Shirley & Banister Public Affairs

(703) 739-5920 or (800)536-5920

jtippi@sbpublicaffairs.com

 

 

Group Calls on United Nations to Preserve Christian Presence in Syria, Delivers Nearly 40,000 Petitions to Ban Ki-moon

Washington, D.C. –  Solidarity with the Persecuted Church(SPC), a Washington DC-based non-profit which provides assistance to the Christian Church where she faces persecution, today delivered to United Nations Secretary-General Ban Ki-moon petitions signed by 37,500 individuals calling on the UN to include Syria’s one million Christians in the peace talks soon to get underway in Geneva.  Currently, the UN-supervised peace talks are limited to the Assad government and representatives of anti-Assad opposition groups, neither of which can speak for the interests of Christians living in Syria.

 

“The peace talks are intended to write a new constitution for Syria, and in effect create a new nation,” SPC president Steven Wagner said.  “Why should the future of Syria be decided only by those waging war?”

 

Prior to the civil war which began in 2011, there were two million Christians living in Syria.  Christians and other religious minorities are especially vulnerable in the resolution of this civil war.  “There is no element of the opposition genuinely committed to preserving a Christian presence in Syria,” said Wagner.  “If the Assad regime is replaced imprudently by some constellation of only opposition forces, there will be no Christian presence left in Syria.  That is why Solidarity with the Persecuted Church undertook the petition, to bring to the attention of United Nations officials the dangers faced by Syria’s remaining Christians.

 

The petition, which will be delivered to Mr.

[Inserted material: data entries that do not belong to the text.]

(** * campus-demo-testing: the todo service, embedded and verified

    The server part of the repository is an Express application with two
    routes ([GET /api/todos], [POST /api/todos/add]) and a small persistence
    gateway around a mongoose connection.  This development embeds

    - the shared entity types                     ([Category], [Todo]),
    - the persistence gateway                     ([Gateway.connect]),
    - the two controllers                         ([Controller.addTodo],
                                                   [Controller.getTodos])

    as programs of a small asynchronous command language, gives that
    language a run-to-completion semantics over an explicit world (the
    response object, the mongoose connection, the promises handed out by the
    driver, and a chronological trace of every call that leaves the module),
    and proves the properties of the handlers on it. *)

From Stdlib Require Import ZArith String Bool Lia.
From Stdlib Require Import Floats.SpecFloat.
From stdpp Require Import gmap strings list fin_maps.

Set Warnings "-register-all".
Local Open Scope string_scope.
Local Open Scope list_scope.

(* ===================================================================== *)
(** * JavaScript values                                                   *)
(* ===================================================================== *)

Module JS.

(** The values that can reach the handlers: what a JSON body parser puts
    in [req.body], plus [undefined].  Numbers are IEEE 754 doubles; objects
    are finite maps from property names to values. *)
Inductive JSValue : Type :=
| JUndefined
| JNull
| JBool (b : bool)
| JNumber (x : spec_float)
| JString (s : string)
| JArray (xs : list JSValue)
| JObject (fields : gmap string JSValue).

(** ToBoolean: [undefined], [null], [false], [+0], [-0], [NaN] and the
    empty string are falsy, everything else (every object and array
    included) is truthy. *)
Definition isTruthy (v : JSValue) : bool :=
  match v with
  | JUndefined | JNull => false
  | JBool b => b
  | JNumber (S754_zero _) | JNumber S754_nan => false
  | JNumber _ => true
  | JString s => negb (String.eqb s "")
  | JArray _ | JObject _ => true
  end.

(** Property read [v.key] for the keys the handlers use.  Reading a
    property of [undefined] or [null] raises a TypeError ([None]); an
    object yields the stored value or [undefined]; on the remaining
    values the two keys read by the handlers ([description], [category])
    are not defined, own or inherited, so the read yields [undefined]. *)
Definition getProp (v : JSValue) (key : string) : option JSValue :=
  match v with
  | JUndefined | JNull => None
  | JObject fields => Some (default JUndefined (fields !! key))
  | JBool _ | JNumber _ | JString _ | JArray _ => Some JUndefined
  end.

(** [!!v.key], with a failed read counted as falsy. *)
Definition hasTruthy (v : JSValue) (key : string) : bool :=
  match getProp v key with
  | Some x => isTruthy x
  | None => false
  end.

(** The own property names of an object. *)
Definition ownKeys (v : JSValue) : gset string :=
  match v with
  | JObject fields => dom fields
  | _ => ∅
  end.

End JS.
Export JS.

(* ===================================================================== *)
(** * Shared entity types (library/types)                                 *)
(* ===================================================================== *)

Module Types.

(** [export type Category = "shopping" | "learning" | "hobby"] *)
Inductive Category : Type := shopping | learning | hobby.

Definition Category_label (c : Category) : string :=
  match c with
  | shopping => "shopping"
  | learning => "learning"
  | hobby => "hobby"
  end.

(** [export type Todo = { id; description; done; category }] *)
Record Todo : Type := mkTodo {
  id : spec_float;
  description : string;
  done : bool;
  category : Category;
}.

(** The object a [Todo] is at run time (the type is erased). *)
Definition Todo_value (t : Todo) : JSValue :=
  JObject {[ "id" := JNumber (id t);
             "description" := JString (description t);
             "category" := JString (Category_label (category t));
             "done" := JBool (done t) ]}.

(** Membership of a run-time value in the closed label set of [Category]. *)
Definition isCategory (v : JSValue) : bool :=
  match v with
  | JString s =>
      String.eqb s (Category_label shopping)
      || String.eqb s (Category_label learning)
      || String.eqb s (Category_label hobby)
  | _ => false
  end.

End Types.

(* ===================================================================== *)
(** * The asynchronous runtime                                            *)
(* ===================================================================== *)

Module Runtime.

(** ** Promises handed out by the database driver *)

Definition PromiseId : Type := nat.

Inductive Settlement : Type := Fulfilled | Rejected.

Inductive PromiseState : Type := Pending | Settled (s : Settlement).

(** The driver operation a promise stands for. *)
Inductive Operation : Type := OpConnect | OpInsert.

(** mongoose's [ConnectionStates], the values of
    [mongoose.connection.readyState]. *)
Module ConnectionStates.
Definition disconnected : Z := 0.
Definition connected : Z := 1.
Definition connecting : Z := 2.
Definition disconnecting : Z := 3.
End ConnectionStates.

(** ** Observable calls *)

(** Every call that leaves a handler or the gateway, in the order it
    happens.  [EvDbConnect] records an entry into the gateway's [connect]
    (what a spy on [db.connect] counts); [EvSettled] records the event
    loop settling a driver promise. *)
Inductive Event : Type :=
| EvConsoleDebug (args : list JSValue)
| EvResStatus (code : Z)
| EvResJson (body : JSValue)
| EvDbConnect
| EvMongooseConnect (url : string) (p : PromiseId)
| EvInsertMany (docs : JSValue) (p : PromiseId)
| EvMathRandom (x : spec_float)
| EvSettled (p : PromiseId) (s : Settlement).

(** ** The world a handler runs in *)

Record World : Type := mkWorld {
  readyState : Z;                               (* mongoose.connection.readyState *)
  promises : list (Operation * PromiseState);   (* driver promises, by id *)
  statusCode : Z;                               (* res.statusCode *)
  sent : list (Z * JSValue);                    (* responses written: status, JSON body *)
  draws : nat;                                  (* Math.random calls so far *)
  trace : list Event;
}.

(** What the handler cannot decide: how the driver's promises settle and
    what [Math.random] returns. *)
Record Env : Type := mkEnv {
  outcome : PromiseId -> Settlement;
  random : nat -> spec_float;
}.

(** A server whose connection is in state [rs], before any request. *)
Definition boot (rs : Z) : World :=
  {| readyState := rs; promises := []; statusCode := 200; sent := [];
     draws := 0; trace := [] |}.

(** Express hands each request a new response object: status 200,
    nothing written. *)
Definition newResponse (w : World) : World :=
  {| readyState := readyState w; promises := promises w;
     statusCode := 200; sent := [];
     draws := draws w; trace := trace w |}.

Definition log (e : Event) (w : World) : World :=
  {| readyState := readyState w; promises := promises w;
     statusCode := statusCode w; sent := sent w;
     draws := draws w; trace := trace w ++ [e] |}.
(** [fuel] bounds the nesting depth plus the length of the longest array. *)
Fixpoint parse_value (fuel : nat) (s : string) : res (json * string) :=
  match fuel with
  | O => expecting_value
  | S fuel =>
      match s with
      | EmptyString => expecting_value
      | String c rest =>
          if code c =? 34 then '(t, r) ← scan_string rest; Ok (JStr t, r)
          else if code c =? 123 then
            match skip_ws rest with
            | String c' r as rest' =>
                if code c' =? 125 then Ok (JObj [], r)
                else '(kvs, r') ← parse_members fuel rest'; Ok (JObj (dict_of_pairs kvs), r')
            | EmptyString => expecting_value
            end
          else if code c =? 91 then
            match skip_ws rest with
            | String c' r as rest' =>
                if code c' =? 93 then Ok (JArr [], r)
                else '(l, r') ← parse_elems fuel rest'; Ok (JArr l, r')
            | EmptyString => expecting_value
            end
          else
            match strip_prefix "null" s, strip_prefix "true" s, strip_prefix "false" s with
            | Some r, _, _ => Ok (JNull, r)
            | _, Some r, _ => Ok (JBool true, r)
            | _, _, Some r => Ok (JBool false, r)
            | None, None, None => parse_number s
            end
      end
  end
with parse_members (fuel : nat) (s : string) : res (list (string * json) * string) :=
  match fuel with
  | O => expecting_value
  | S fuel =>
      match s with
      | EmptyString => expecting_value
      | String c rest =>
          if code c =? 34 then
            '(k, r) ← scan_string rest;
            match skip_ws r with
            | EmptyString => expecting_value
            | String c1 r1 =>
                if code c1 =? 58 then
                  '(v, r2) ← parse_value fuel (skip_ws r1);
                  match skip_ws r2 with
                  | EmptyString => expecting_value
                  | String c3 r3 =>
                      if code c3 =? 125 then Ok ([(k, v)], r3)
                      else if code c3 =? 44 then
                        '(kvs, r4) ← parse_members fuel (skip_ws r3);
                        Ok ((k, v) :: kvs, r4)
                      else expecting_value
                  end
                else expecting_value
            end
          else expecting_value
      end
  end
with parse_elems (fuel : nat) (s : string) : res (list json * string) :=
  match fuel with
  | O => expecting_value
  | S fuel =>
      '(v, r2) ← parse_value fuel s;
      match skip_ws r2 with
      | EmptyString => expecting_value
      | String c3 r3 =>
          if code c3 =? 93 then Ok ([v], r3)
          else if code c3 =? 44 then
            '(l, r4) ← parse_elems fuel (skip_ws r3); Ok (v :: l, r4)
          else expecting_value
      end
  end.

Definition loads_with (s : string) : res json :=
  '(j, r) ← parse_value (String.length s) (skip_ws s);
  match skip_ws r with
  | EmptyString => Ok j
  | _ => Err (ValueError "Extra data")
  end.
End reader.

(** [json.loads] *)
Definition loads : string → res json := loads_with plain.

Example loads_fraction : loads "[1735689601.25, -0.5]" = Ok (JArr [JNum (PFlt 7280009837281280); JNum (PFlt (-2097152))]).
Proof. vm_compute. reflexivity. Qed.

(** ** Induction over JSON values *)

Section json_ind.
Context (P : json → Prop).
Hypotheses (HNull : P JNull) (HBool : ∀ b, P (JBool b)) (HNum : ∀ n, P (JNum n))
  (HStr : ∀ s, P (JStr s)) (HArr : ∀ l, Forall P l → P (JArr l))
  (HObj : ∀ kvs, Forall (λ kv, P kv.2) kvs → P (JObj kvs)).

Fixpoint json_nested_ind (j : json) : P j :=
  match j with
  | JNull => HNull
  | JBool b => HBool b
  | JNum n => HNum n
  | JStr s => HStr s
  | JArr l =>
      HArr l ((fix go l : Forall P l :=
        match l with
        | [] => Forall_nil_2 _
        | x :: l => Forall_cons_2 _ x l (json_nested_ind x) (go l)
        end) l)
  | JObj kvs =>
      HObj kvs ((fix go l : Forall (λ kv, P kv.2) l :=
        match l with
        | [] => Forall_nil_2 _
        | kv :: l => Forall_cons_2 _ kv l (json_nested_ind kv.2) (go l)
        end) kvs)
  end.
End json_ind.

Moon, reads in part:

I note with grave concern the absence of any representative of the interests of the one million Christians currently residing in Syria. Christians and other religious minorities must not be excluded from negotiations over the future of Syria simply because they are not armed belligerents.”

 

Neither the government nor the accredited opposition can speak for the Christians of Syria. There is no element of the opposition genuinely committed to the toleration of a Christian presence in Syria. Therefore, if the Assad regime is replaced imprudently by some constellation of opposition forces, there will be no Christian presence in Syria.